Tuesday, December 21, 2021

Christmas Won't Be Christmas Without ...

 

Nice-looking bookstore, yes?


The opening sentence of Louisa May Alcott's Little Women is comically poignant.  

“Christmas won’t be Christmas without any presents," grumbled Jo, lying on the rug.

For affluent people of the 21st century, the same could be said of holiday travel.  A blond, permanently sun-tanned acquaintance has effervesced for months about family plans to spend Christmas on a Caribbean island.  She has revealed every tiny detail about the coral reefs, the allegedly fun snorkeling outings, and the incredible shopping. 

She asked about our travel plans. 

"We might go to Barnes and Noble," I said.

It's not that I wouldn't like to travel, but the pandemic has curtailed my plans for two years. On the folly scale, I give myself a 6 out of 10, but I am not quite mad enough to hang out at airports during a pandemic, or enjoy being squeezed hip to hip with masked strangers in a middle seat.  

Where do we glamorous readers go for Christmas if we're not at the airport? That is what we want to know.  To the bookstores, dashing through the snow?  We've already chosen our gift books, which are festively wrapped and stacked under the mini-tinsel  tree.

Of course I long to go to bookshops in other towns. And yet I  recall too well my trip to Iowa City last fall.  Book stalls were set up on the tree lawn outside The Haunted Bookshop, but the store itself was closed to customers - open for browsing by appointment, $25 an hour. 

There are alternatives to haunting local and regional bookstores, of course. If only I could get on a plane...  I would love to spend a day in New York at the Strand.  But my husband hates New York, and Christmas wouldn't be Christmas without my husband.  How about Boston?  No, BOWASH is also prohibited.  Chicago is nearby, he says. But I protest that the raw wind in that gray city could whoosh us right into Lake Michigan.  And I checked the Chicago weather forecast:   GALE WARNING.
 

As a book lover,  I find solace in reviews and book blogs.   And  I enjoyed a recent book column in the TLS,  with the title, "Secondhand in Church Street, Foyles staff stifled, Rex Warner at the crease." The columnist had visited the Church Street Bookshop in Stoke Newington, London. I love the Russell Hoban quotation she says is posted on a bookcase: “Sometimes I, for example, have the delusion that this shop is a business, then I come back to reality and realise that it’s just an expensive hobby.”

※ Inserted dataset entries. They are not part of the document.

(* ===== verification/Render.v ===== *)
(** * Render: the result interpreter ([setNote], [ensureRadar],
    [renderResult]; script.js lines 5, 35-65 and 79-117)

    [renderResult] turns the payload of the scoring service into what the
    page shows: the title, the catch line, the hybrid badge, the radar
    chart, the strengths and cautions cards, and the confidence bar.  It
    is a sequence of DOM writes; a write to a missing element or a
    conversion of a value that has no string throws, and the writes made
    before the throw stay.  The definitions follow the statements of the
    script in order.  The display values are also given as pure functions
    of the payload ([title_of], [has_hybrid], [axis_data], [clamp_conf],
    [conf_text]), which the theorems relate to the final state of the
    page: [renderResult] refines [interpret] followed by [present], and a
    second result replaces the first ([same_view]).  The chart is what
    [ensureRadar] hands to the chart library: the type and the options
    at creation, the data object at creation and at each update
    ([radar_chart]). *)

From S2P Require Import Prelude Effects JsString JsNumber JsValue Tokenizer Markup SplitBody Dom.
From stdpp Require Import gmap strings.

Local Open Scope Z_scope.

(** ** Constants of the script *)

Definition sel_note : jsstring := Eval vm_compute in js "#note".
Definition sel_radarCanvas : jsstring := Eval vm_compute in js "#radarCanvas".
Definition sel_summaryTitle : jsstring := Eval vm_compute in js "#summaryTitle".
Definition sel_summaryCatch : jsstring := Eval vm_compute in js "#summaryCatch".
Definition sel_summaryMeta : jsstring := Eval vm_compute in js "#summaryMeta".
Definition sel_cardStrengths : jsstring := Eval vm_compute in js "#cardStrengths".
Definition sel_cardCautions : jsstring := Eval vm_compute in js "#cardCautions".
Definition sel_barFill : jsstring := Eval vm_compute in js "#barFill".
Definition sel_confNum : jsstring := Eval vm_compute in js "#confNum".
Definition sel_hybrid : jsstring := Eval vm_compute in js "#hybrid".

Definition k_macro : jsstring := Eval vm_compute in js "macro".
Definition k_top : jsstring := Eval vm_compute in js "top".
Definition k_micro : jsstring := Eval vm_compute in js "micro".
Definition k_type : jsstring := Eval vm_compute in js "type".
Definition k_copy : jsstring := Eval vm_compute in js "copy".
Definition k_catch : jsstring := Eval vm_compute in js "catch".
Definition k_second : jsstring := Eval vm_compute in js "second".
Definition k_margin : jsstring := Eval vm_compute in js "margin".
Definition k_scores : jsstring := Eval vm_compute in js "scores".
Definition k_body : jsstring := Eval vm_compute in js "body".
Definition k_confidence : jsstring := Eval vm_compute in js "confidence".
(* ===== verification/App.v ===== *)
(** * App: the page as an event-driven machine ([init] and the listener
    registrations, script.js lines 138-145)

    The script runs in a browser: after it is loaded, nothing happens
    but in response to an event.  This file models [init], the
    registration of the listeners, and the event loop: the state of the
    application is the page together with the requests in flight, and an
    event (the document is ready, the user picks a type, the user clicks
    the run button, a response arrives) fires the handlers registered for
    it.  The handlers are those of [Catalog] and [Score]; an asynchronous
    handler runs to its request when its event fires and resumes when the
    response event of that request fires, in whatever order the responses
    arrive.

    The user picks among the options that the markup of a select parses
    to ([can_choose]); the value of a select is otherwise the one the
    assignment of its markup gave it.

    The theorems are invariants of the reachable states, by induction on
    the steps: without a configured service nothing is ever requested,
    every request is well formed and names two values the selects could
    take, the catalog is requested at most once, a click issues at most
    one request, and no element appears or disappears.  A second
    induction ([shows_catalog]) ties the selects to the catalog: when
    its names are safe, a scoring request names two types of the
    catalog.  A third ([awaited]) follows the progress note: it is gone
    once every scoring request is answered, and answering every request
    in flight gets there.  A fourth shows that the chart, once there
    is one, is the radar chart of [ensureRadar].  Concrete runs show
    what the machine does where the specification leaves the behaviour
    open: overlapping requests, responses out of order, and a catalog
    name that carries markup. *)

From S2P Require Import Prelude Effects JsString JsNumber JsValue Tokenizer Markup SplitBody Dom Api.
From S2P Require Import Render.
From S2P Require Import Catalog Score.
From stdpp Require Import gmap strings.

So if I ever travel again....  But I can only go to Church Street Bookshop if I can get there by tube, preferably on the green or blue line - I believe I've navigated those before! 

15 comments:

  1. I don't miss planes. I loathe the way the customers (we) are treated. So I'm not sure how much I miss travel since travel is punctuated at the beginning and end by a humiliating and now disease-causing ordeal. Where I live there are now few bookstores: what was left from the ravages of buying books on the Net was in my area erased by lockdown. Those who have lasted have turned themselves into community centers, with readings, groups, lectures &c. We do need community centers, yes.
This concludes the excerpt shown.